Extracted data entries:
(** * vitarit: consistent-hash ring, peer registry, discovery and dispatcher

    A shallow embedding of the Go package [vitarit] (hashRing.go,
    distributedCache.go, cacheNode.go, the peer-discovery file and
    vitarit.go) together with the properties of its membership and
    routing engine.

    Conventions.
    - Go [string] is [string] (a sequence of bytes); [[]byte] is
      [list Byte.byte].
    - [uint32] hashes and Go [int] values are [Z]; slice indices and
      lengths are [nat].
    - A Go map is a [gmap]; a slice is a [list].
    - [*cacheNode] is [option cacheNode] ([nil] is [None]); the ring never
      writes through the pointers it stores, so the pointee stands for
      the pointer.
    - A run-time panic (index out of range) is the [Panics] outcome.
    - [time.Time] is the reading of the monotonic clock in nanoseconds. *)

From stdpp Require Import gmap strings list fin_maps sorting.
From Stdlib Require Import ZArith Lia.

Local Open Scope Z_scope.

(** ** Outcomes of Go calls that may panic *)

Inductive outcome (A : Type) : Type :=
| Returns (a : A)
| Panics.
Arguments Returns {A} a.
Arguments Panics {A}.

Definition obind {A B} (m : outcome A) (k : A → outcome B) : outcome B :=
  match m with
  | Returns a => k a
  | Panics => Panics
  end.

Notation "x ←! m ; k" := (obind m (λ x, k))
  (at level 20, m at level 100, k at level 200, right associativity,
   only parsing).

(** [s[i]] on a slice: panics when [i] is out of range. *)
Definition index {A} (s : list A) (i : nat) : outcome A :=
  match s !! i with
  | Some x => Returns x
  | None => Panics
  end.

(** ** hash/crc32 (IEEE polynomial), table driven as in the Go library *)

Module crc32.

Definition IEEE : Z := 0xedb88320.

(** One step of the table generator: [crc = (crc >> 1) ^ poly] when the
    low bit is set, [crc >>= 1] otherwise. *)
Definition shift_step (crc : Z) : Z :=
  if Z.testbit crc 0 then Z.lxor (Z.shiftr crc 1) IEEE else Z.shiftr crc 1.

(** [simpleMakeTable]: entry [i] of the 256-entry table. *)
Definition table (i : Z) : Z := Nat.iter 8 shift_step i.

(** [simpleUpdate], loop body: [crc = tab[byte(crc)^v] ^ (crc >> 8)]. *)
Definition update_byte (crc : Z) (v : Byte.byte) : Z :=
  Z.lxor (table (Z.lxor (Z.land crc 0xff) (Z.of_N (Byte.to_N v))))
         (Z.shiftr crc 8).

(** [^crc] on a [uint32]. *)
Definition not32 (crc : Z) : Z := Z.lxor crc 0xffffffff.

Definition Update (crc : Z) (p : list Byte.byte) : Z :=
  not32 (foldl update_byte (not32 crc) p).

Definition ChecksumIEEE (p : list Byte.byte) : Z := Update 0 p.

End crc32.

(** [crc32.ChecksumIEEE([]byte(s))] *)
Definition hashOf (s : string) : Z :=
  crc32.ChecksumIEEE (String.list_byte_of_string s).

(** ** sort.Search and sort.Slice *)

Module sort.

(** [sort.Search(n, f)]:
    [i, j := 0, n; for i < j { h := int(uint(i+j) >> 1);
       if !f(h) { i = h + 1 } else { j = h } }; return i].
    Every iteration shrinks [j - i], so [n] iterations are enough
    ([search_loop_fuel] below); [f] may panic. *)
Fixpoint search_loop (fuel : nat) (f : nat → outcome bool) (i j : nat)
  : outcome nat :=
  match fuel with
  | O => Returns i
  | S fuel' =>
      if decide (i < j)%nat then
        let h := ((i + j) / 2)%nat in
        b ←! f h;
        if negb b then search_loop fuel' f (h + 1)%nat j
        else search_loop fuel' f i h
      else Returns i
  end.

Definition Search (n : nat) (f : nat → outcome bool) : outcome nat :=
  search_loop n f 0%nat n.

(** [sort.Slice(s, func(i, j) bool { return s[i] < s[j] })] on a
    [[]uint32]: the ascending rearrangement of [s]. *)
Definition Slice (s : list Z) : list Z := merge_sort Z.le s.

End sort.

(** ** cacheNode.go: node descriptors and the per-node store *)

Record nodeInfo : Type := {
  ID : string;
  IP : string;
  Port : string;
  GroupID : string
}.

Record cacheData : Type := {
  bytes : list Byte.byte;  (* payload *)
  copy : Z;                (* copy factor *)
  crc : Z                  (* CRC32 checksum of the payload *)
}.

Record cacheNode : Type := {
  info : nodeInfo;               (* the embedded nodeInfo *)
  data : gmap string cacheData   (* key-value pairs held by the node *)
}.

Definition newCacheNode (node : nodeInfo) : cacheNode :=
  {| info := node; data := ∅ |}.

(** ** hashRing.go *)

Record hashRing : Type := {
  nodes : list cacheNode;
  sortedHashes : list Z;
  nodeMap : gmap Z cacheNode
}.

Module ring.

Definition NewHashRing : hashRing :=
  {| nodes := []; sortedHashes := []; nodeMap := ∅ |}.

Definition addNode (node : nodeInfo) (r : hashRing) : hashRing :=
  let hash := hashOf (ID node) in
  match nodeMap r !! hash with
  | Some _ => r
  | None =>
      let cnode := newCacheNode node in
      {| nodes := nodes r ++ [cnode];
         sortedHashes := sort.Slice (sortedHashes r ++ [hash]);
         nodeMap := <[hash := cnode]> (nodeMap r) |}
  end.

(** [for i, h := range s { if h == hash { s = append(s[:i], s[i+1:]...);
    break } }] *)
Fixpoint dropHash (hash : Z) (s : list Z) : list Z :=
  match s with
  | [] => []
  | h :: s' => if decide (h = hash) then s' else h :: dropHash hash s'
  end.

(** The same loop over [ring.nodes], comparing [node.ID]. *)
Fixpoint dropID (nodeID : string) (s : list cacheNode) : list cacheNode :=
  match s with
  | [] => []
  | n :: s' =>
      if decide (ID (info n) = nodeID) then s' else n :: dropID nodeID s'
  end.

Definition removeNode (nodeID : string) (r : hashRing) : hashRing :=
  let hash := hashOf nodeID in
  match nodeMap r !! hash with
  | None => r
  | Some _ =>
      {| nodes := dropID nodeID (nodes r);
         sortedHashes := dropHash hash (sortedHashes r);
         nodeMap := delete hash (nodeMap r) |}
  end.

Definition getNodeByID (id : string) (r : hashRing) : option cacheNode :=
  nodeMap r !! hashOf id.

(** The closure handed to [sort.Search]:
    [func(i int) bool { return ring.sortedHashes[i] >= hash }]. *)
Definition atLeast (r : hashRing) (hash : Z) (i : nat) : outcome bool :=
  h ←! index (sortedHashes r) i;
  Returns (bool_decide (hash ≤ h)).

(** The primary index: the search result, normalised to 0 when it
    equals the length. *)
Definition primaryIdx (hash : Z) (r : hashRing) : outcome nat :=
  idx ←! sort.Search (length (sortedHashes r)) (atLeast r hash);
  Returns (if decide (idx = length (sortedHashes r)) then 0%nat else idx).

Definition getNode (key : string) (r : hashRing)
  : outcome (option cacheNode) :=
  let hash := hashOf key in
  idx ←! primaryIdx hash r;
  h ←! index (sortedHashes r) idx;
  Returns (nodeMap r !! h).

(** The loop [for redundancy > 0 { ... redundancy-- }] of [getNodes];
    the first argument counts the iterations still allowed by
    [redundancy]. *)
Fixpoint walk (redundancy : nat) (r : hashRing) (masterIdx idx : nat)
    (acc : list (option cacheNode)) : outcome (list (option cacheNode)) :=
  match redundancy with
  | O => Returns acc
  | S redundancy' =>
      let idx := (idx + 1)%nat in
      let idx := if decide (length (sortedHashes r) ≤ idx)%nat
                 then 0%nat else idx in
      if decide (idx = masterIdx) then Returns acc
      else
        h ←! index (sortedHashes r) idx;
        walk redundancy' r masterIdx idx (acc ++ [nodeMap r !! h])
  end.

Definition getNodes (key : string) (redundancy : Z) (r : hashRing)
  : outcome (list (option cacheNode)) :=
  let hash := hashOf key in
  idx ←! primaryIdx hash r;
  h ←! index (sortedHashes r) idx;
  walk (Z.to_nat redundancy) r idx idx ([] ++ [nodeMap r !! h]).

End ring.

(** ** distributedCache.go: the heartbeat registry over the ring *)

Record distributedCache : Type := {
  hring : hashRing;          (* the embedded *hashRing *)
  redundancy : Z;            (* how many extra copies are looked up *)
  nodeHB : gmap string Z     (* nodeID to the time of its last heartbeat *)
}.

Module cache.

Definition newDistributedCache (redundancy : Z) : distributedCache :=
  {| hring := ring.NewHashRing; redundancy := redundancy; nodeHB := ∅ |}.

WHAT YOU WILL DO> In the records above, find the line containing "lengths are [nat]." and restate word for word every line from the first through that one.

RESULT OF THE EXERCISE>
(** * vitarit: consistent-hash ring, peer registry, discovery and dispatcher

    A shallow embedding of the Go package [vitarit] (hashRing.go,
    distributedCache.go, cacheNode.go, the peer-discovery file and
    vitarit.go) together with the properties of its membership and
    routing engine.

    Conventions.
    - Go [string] is [string] (a sequence of bytes); [[]byte] is
      [list Byte.byte].
    - [uint32] hashes and Go [int] values are [Z]; slice indices and
      lengths are [nat].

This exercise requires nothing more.